Function Foo() As Integer
    Foo = 1
    Foo = Foo * 10
    Foo = Foo + 3
End Function

So, I think I could buy into this proposal. I don't think it's inconsistent with the language, and it would not be a breaking change.

I don't see a problem with an explicit instantiation of the result for a reference-type function in this way.

Also, this might encourage developers with the concept that a method should "do one thing, and do it well".

VBAndCs commented 4 years ago

Personally, I no longer return values from functions this way

Me too, but in case of returning a list, it seems a better choice. But I wouldn't use the function name in the right-hand side, as only () can make it a recursive expression.

pricerc commented 4 years ago

But I wouldn't use the function name in the right-hand side, as only () can make it a recursive expression.

I don't think that's a necessary limitation.

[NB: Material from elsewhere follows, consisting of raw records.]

Lemma bound_text_trim o : opt_wf o = true -> trim (bound_text o) = bound_text o.
Proof.
  intros H. apply trim_no_ws. destruct o as [v|]; [|constructor].
  eapply version_chars_ne; [|by apply normalized_chars]. apply version_char_facts.
Qed.

Lemma bound_text_empty o : is_empty (bound_text o) = negb (is_some o).
Proof. destruct o as [v|]; [|done]. simpl. pose proof (normalized_nonempty v). by destruct (NuGetVersion_to_normalized_string v). Qed.

Lemma trim_leading_space s : trim (#c" " :: s) = trim s.
Proof. reflexivity. Qed.

Lemma set_metadata_cmp a b ma mb :
  NuGetVersion_cmp (set_metadata a ma) (set_metadata b mb) = NuGetVersion_cmp a b.
Proof. reflexivity. Qed.

Lemma slice_inner c s d : slice 1 (length (c :: s ++ [d]) - 1) (c :: s ++ [d]) = s.
Proof.
  unfold slice. cbn [drop length]. rewrite drop_0, length_app. cbn [length].
  replace (S (length s + 1) - 1 - 1) with (length s) by lia. apply take_app_length.
Qed.

Lemma ends_with_snoc c s d : ends_with_char c (s ++ [d]) = N.eqb d c.
Proof. unfold ends_with_char. by rewrite rev_app_distr. Qed.

(** Parsing "open lo, hi close" with version (or absent) bounds. *)
Lemma parse_printed_interval lo hi (mi ma : bool) :
  opt_wf lo = true -> opt_wf hi = true ->
  parse_interval_parts [bound_text lo; #c" " :: bound_text hi] mi ma
  = Ok ((fun v => set_metadata v None) <$> lo, None, (fun v => set_metadata v None) <$> hi).
Proof.
  intros Hlo Hhi. unfold parse_interval_parts.
  rewrite trim_leading_space, !bound_text_trim, !bound_text_empty by done.
  destruct lo as [lo|], hi as [hi|]; cbn [is_some negb bound_text];
    rewrite ?parse_min_bound_normalized, ?parse_normalized_string by done; done.
Qed.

This completely contrived example doesn't do anything useful, except to show how it could be on both sides, abusing recursion to produce a list of tuples (example written using LINQPad):

Sub Main
    Foo(0).Dump()
End Sub

Shared foos As Integer = 0

Function Foo(depth As Integer) As List(Of (Integer, Integer))
    Foo = New List(Of (Integer, Integer))
    For f As Integer = 1 To 5
        foos += 1
        Foo.Add((depth, foos))
    Next

    If depth < 5 Then
        Foo.AddRange(Foo(depth + 1))
    End If
End Function

Could this be abused? Absolutely. But recursion has always been an excellent target for abuse; that's no reason to not allow it.

But if you needed a Foo that was a bit more complex, then this could be useful. Maybe some kind of fractal calculation for building a tree for use in a modeling program.

pricerc commented 4 years ago

I suppose, technically, my example didn't have the result on the right hand side anywhere, but I do have it being used as a parameter, which is nearly the same thing.

gilfusion commented 4 years ago

I wonder if this could somehow play into writing single-line factory methods?

Function CreateFoo(value As Integer) As New Foo(value) : End Function

It's a far cry from C#'s =>, but it's something.

VBAndCs commented 4 years ago

Recently, I am dealing with an interesting language named Ring. Blocks in this langue can be identified just by their header line, so, it is optional to add a closing token to the block (the keyword end), or to enclose the body with {} like C-family languages (as Ring is written by C++, but belongs to dynamic languages). Look at this image:

Ring

So, why just VB allow one line methods, to optionally drop the End Sub, End Function, End Get, "End Set", and "End Property" (if the driped out the Get/End Get decoration from read only properties?` This could be be a smart compromise between Ring multi-line methods and C# bodied methods.